Se o Brasil tenta combater o Zika com os militares na rua e muito inseticida, o governo de São Salvador chamou outro exército para a guerra ao vírus que já foi declarado uma situação de emergência mundial por parte da Organização Mundial de Saúde.

Eduardo Espinoza, vice-ministro da Saúde de São Salvador, disse, numa carta ao New York Times, no dia 4 de fevereiro, que, para além do tratamento de águas, inseticidas e mosquiteiras, estão a ser levados a cabo “mecanismos biológicos de controlo, que incluem ter tanques de peixes que comem mosquitos em casa. Estes têm sido um sucesso, com base na premissa de que toda a sociedade tem de se unir no esforço de eliminar o mosquito que transmite o Zika”. Nas casas, escolas e restaurantes, um aquário pode fazer a diferença.

Também em Cali, na Colômbia, foram fotografados, na quarta-feira, os peixes salvadores, que podem acabar com o vírus.

As fotografias captadas pela Reuters mostram os peixes guppy num aquário com larvas do mosquito portador do vírus.
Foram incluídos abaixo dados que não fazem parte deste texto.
Lemma valid_chunk_block cfg c :
  cfg_ok cfg -> valid_chunk cfg c -> valid_block cfg (Z.quot c (nChunksPerBlock cfg)) /\
  Z.quot c (nChunksPerBlock cfg) = c / nChunksPerBlock cfg /\
  Z.rem c (nChunksPerBlock cfg) = c mod nChunksPerBlock cfg.
Proof.
  intros [Hs He Hn _ _ _] [H1 H2].
  assert (0 <= c) by nia.
  rewrite Z.quot_div_nonneg, Z.rem_mod_nonneg by lia. split; [|done]. split.
  - apply Z.div_le_lower_bound; lia.
  - pose proof (Z.div_lt_upper_bound c (nChunksPerBlock cfg) (internalEndBlock cfg + 1)). lia.
Qed.

(** The allocation state is the same, and only one block can have new flags. *)
Definition frame_at {N} (cfg : Config) (blk : Z) (s s' : State N) : Prop :=
  frame s s' /\
  forall i, i <> index cfg blk -> blockInfo (blks s') !! i = blockInfo (blks s) !! i.

#[export] Instance frame_at_refl {N} cfg blk : Reflexive (@frame_at N cfg blk).
Proof. by split. Qed.
#[export] Instance frame_at_trans {N} cfg blk : Transitive (@frame_at N cfg blk).
Proof.
  intros a b c [Hf1 H1] [Hf2 H2]. split; [by etransitivity|].
  intros i Hi. by rewrite H2, H1.
Qed.

Lemma frame_at_eq {N} cfg blk (s s' : State N) :
  blks s' = blks s -> ckpt s' = ckpt s -> frame_at cfg blk s s'.
Proof. intros Hb Hc. split; [by apply frame_eq|]. by rewrite Hb. Qed.

(** A buffer of the size of a chunk, or none. *)
Definition buffer_ok (cfg : Config) (buffer : option (list Z)) : Prop :=
  forall b, buffer = Some b -> Z.of_nat (length b) = nDataBytesPerChunk cfg.

(** Two buffers of one length, or none. *)
Definition same_size (a b : option (list Z)) : Prop :=
  option_map (@length Z) a = option_map (@length Z) b.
Estes peixes, cujo nome científico é poecilia reticulate, alimentam-se de larvas de aedes aegypti, pelo que se tornam num controlo biológico da praga.

 

 

Segundo um laboratório de estudo da doença, em La Libertad, El Salvador, os peixes também são eficazes nos casos de dengue.

O Zika constitui uma ameaça à saúde na América do Sul, com milhares de casos registados em dezenas de países, para além do risco de importação da doença. Face à evolução e gravidade da propagação do vírus, a Organização Mundial de Saúde declarou o Zika uma situação de emergência mundial, no início de fevereiro, ao estimar um número entre os três e os quatro milhões de infetados com o vírus nos próximos tempos.

Numa altura em que o aparecimento de bebés com microcefalia ou a síndrome de Guillain-Barré pode estar relacionado com grávidas infetadas com o vírus, as consequências do Zika podem ganhar uma dimensão ainda maior.

Bebé com microcefalia (Foto Reuters)

O governo de El Salvador aconselhou as mulheres salvadorenhas a não engravidarem antes de 2018, mas, como disse Julio Morales, diretor de um hospital de São Salvador, “é mais fácil eliminar colónias de futuros mosquitos do que travar o desejo das pessoas de virem a ser mãe ou pai”, como cita o Breitbard.